Task requirements
Find and copy each line in the material below where the string "development" occurs.

Data

= = = = =

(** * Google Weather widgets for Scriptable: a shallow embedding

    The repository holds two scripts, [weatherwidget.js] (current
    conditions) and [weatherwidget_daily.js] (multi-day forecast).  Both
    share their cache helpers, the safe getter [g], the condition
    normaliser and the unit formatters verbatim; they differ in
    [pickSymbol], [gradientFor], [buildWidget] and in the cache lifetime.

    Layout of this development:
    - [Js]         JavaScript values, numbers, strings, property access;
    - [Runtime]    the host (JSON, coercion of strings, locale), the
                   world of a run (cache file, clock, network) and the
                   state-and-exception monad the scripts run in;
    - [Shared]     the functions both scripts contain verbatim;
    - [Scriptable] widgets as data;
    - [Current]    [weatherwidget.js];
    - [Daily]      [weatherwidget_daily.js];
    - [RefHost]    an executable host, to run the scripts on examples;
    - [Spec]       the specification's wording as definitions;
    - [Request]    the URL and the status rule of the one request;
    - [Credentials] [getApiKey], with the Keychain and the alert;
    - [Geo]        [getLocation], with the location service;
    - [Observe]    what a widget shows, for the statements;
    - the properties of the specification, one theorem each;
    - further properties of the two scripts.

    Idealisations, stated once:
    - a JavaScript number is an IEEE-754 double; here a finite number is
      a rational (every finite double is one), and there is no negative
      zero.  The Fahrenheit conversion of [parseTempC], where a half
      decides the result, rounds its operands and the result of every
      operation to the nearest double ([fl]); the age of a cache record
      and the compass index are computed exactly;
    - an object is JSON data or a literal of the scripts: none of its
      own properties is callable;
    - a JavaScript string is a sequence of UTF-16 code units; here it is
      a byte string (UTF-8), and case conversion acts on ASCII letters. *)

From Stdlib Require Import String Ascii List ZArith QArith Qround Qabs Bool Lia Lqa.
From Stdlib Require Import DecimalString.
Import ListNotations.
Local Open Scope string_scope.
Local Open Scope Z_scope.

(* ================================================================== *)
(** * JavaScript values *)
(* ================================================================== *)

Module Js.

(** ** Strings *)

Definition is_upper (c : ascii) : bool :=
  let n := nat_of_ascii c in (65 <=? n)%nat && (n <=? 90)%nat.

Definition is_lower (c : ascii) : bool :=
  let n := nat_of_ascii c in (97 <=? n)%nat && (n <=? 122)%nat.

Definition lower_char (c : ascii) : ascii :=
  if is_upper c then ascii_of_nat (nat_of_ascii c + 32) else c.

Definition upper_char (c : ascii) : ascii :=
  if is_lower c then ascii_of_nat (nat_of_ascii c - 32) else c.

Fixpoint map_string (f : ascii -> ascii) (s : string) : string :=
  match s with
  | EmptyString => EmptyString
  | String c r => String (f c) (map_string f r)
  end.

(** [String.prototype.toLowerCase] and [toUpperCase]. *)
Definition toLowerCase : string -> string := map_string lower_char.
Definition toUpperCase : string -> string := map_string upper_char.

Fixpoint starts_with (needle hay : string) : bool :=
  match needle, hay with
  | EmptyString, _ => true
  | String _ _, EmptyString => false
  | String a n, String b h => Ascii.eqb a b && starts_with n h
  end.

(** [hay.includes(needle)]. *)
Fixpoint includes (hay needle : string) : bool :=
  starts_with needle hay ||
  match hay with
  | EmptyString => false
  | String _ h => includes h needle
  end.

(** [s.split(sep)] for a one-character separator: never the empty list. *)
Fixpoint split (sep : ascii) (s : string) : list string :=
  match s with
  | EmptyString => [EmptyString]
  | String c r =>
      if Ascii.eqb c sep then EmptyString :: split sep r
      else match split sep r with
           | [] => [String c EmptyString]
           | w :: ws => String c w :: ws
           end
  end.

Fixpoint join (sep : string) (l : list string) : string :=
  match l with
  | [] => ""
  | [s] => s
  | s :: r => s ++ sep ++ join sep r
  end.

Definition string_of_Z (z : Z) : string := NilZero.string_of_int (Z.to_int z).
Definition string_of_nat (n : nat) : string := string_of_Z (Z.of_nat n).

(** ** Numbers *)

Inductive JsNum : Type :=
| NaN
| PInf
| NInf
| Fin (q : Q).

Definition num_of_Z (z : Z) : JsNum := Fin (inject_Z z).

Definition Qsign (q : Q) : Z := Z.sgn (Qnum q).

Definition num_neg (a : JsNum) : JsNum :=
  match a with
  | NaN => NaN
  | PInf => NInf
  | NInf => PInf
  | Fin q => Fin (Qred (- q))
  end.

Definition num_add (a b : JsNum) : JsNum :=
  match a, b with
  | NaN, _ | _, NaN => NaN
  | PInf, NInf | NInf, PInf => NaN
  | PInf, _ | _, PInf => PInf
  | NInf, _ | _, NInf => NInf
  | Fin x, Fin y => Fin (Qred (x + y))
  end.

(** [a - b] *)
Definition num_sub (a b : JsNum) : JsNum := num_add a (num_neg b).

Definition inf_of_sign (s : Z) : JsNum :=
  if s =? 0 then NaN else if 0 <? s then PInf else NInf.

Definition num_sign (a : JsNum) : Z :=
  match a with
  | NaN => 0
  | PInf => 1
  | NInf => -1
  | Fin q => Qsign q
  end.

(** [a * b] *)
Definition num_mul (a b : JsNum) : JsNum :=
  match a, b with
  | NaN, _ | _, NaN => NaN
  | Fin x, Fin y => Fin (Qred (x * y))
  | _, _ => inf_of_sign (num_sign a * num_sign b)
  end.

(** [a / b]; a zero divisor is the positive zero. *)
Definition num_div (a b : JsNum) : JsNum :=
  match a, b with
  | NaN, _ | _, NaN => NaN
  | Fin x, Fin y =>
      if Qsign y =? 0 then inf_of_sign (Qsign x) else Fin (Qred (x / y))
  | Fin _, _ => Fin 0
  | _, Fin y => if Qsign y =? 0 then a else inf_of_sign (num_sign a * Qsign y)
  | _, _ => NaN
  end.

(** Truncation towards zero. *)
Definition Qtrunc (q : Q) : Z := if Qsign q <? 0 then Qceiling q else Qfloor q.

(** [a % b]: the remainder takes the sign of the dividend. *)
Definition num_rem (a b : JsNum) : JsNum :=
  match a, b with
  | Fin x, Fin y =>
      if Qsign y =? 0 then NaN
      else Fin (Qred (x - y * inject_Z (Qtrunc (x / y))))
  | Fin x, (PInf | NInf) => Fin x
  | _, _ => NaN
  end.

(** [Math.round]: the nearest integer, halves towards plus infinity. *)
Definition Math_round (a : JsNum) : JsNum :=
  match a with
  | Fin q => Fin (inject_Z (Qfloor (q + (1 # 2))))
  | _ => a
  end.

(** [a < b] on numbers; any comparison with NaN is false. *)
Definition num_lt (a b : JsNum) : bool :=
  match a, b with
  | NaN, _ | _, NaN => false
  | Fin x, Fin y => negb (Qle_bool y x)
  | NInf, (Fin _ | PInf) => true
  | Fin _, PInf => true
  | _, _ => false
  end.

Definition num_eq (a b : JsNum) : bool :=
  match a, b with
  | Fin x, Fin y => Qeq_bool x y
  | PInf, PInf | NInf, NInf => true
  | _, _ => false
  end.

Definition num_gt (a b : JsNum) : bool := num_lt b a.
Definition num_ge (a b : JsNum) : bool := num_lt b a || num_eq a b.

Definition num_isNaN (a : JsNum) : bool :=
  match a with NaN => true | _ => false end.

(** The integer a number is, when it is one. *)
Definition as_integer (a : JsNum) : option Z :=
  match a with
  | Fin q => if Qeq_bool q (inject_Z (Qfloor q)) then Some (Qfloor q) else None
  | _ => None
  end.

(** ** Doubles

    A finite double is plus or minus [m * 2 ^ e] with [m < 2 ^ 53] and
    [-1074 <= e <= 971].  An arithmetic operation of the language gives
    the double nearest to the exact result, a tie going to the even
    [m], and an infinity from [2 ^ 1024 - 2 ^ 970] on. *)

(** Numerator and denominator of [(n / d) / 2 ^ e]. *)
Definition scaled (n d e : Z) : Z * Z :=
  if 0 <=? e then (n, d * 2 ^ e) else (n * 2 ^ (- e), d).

= = = = =

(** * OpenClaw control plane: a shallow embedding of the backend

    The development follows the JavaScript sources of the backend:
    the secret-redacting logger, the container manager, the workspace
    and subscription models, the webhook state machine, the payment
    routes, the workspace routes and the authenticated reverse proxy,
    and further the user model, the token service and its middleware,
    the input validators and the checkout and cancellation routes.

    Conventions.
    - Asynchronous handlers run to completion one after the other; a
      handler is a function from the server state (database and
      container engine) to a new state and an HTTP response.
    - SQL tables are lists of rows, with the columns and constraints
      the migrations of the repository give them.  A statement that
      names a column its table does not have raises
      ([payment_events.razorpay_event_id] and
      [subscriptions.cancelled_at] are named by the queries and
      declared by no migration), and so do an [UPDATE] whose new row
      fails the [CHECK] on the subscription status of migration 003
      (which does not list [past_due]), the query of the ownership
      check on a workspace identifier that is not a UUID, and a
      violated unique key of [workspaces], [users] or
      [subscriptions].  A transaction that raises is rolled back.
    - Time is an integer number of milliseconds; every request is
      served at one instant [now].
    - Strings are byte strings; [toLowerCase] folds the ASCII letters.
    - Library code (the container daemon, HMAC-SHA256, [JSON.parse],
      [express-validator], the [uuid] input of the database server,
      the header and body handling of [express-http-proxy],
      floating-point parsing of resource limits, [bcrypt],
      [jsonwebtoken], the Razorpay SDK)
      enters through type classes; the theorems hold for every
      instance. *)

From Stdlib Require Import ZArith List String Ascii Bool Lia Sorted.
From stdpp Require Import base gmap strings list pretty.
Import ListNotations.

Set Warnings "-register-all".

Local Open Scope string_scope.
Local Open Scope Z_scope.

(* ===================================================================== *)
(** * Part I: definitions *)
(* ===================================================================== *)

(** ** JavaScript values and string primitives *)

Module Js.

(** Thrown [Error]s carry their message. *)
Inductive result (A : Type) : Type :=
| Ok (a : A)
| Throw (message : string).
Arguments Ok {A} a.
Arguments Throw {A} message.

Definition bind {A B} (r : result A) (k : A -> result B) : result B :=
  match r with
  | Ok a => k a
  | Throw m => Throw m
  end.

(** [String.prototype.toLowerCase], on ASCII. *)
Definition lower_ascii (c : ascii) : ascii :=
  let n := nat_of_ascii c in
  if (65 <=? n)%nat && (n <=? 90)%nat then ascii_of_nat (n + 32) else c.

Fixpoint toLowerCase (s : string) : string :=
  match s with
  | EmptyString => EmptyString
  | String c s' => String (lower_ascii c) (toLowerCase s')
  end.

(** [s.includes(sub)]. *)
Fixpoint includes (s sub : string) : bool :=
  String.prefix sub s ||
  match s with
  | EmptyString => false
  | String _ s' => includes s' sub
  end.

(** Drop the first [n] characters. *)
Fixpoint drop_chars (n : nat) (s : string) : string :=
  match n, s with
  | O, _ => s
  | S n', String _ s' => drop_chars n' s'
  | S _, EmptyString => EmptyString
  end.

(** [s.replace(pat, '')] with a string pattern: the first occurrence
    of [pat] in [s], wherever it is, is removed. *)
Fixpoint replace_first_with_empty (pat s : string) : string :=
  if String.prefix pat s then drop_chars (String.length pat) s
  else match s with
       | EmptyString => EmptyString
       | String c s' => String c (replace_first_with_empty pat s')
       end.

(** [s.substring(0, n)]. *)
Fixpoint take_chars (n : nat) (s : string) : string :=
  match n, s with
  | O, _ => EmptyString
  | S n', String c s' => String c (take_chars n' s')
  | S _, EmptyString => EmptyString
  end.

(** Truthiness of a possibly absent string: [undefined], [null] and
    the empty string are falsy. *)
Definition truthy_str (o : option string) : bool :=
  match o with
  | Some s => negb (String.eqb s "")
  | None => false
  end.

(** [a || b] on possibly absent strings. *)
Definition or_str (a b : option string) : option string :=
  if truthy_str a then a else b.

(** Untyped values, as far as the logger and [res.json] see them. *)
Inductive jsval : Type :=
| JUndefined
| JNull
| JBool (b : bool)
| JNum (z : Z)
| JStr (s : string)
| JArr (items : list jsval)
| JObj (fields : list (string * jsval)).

= = = = =

Answer section
    Layout of this development:
    The development follows the JavaScript sources of the backend:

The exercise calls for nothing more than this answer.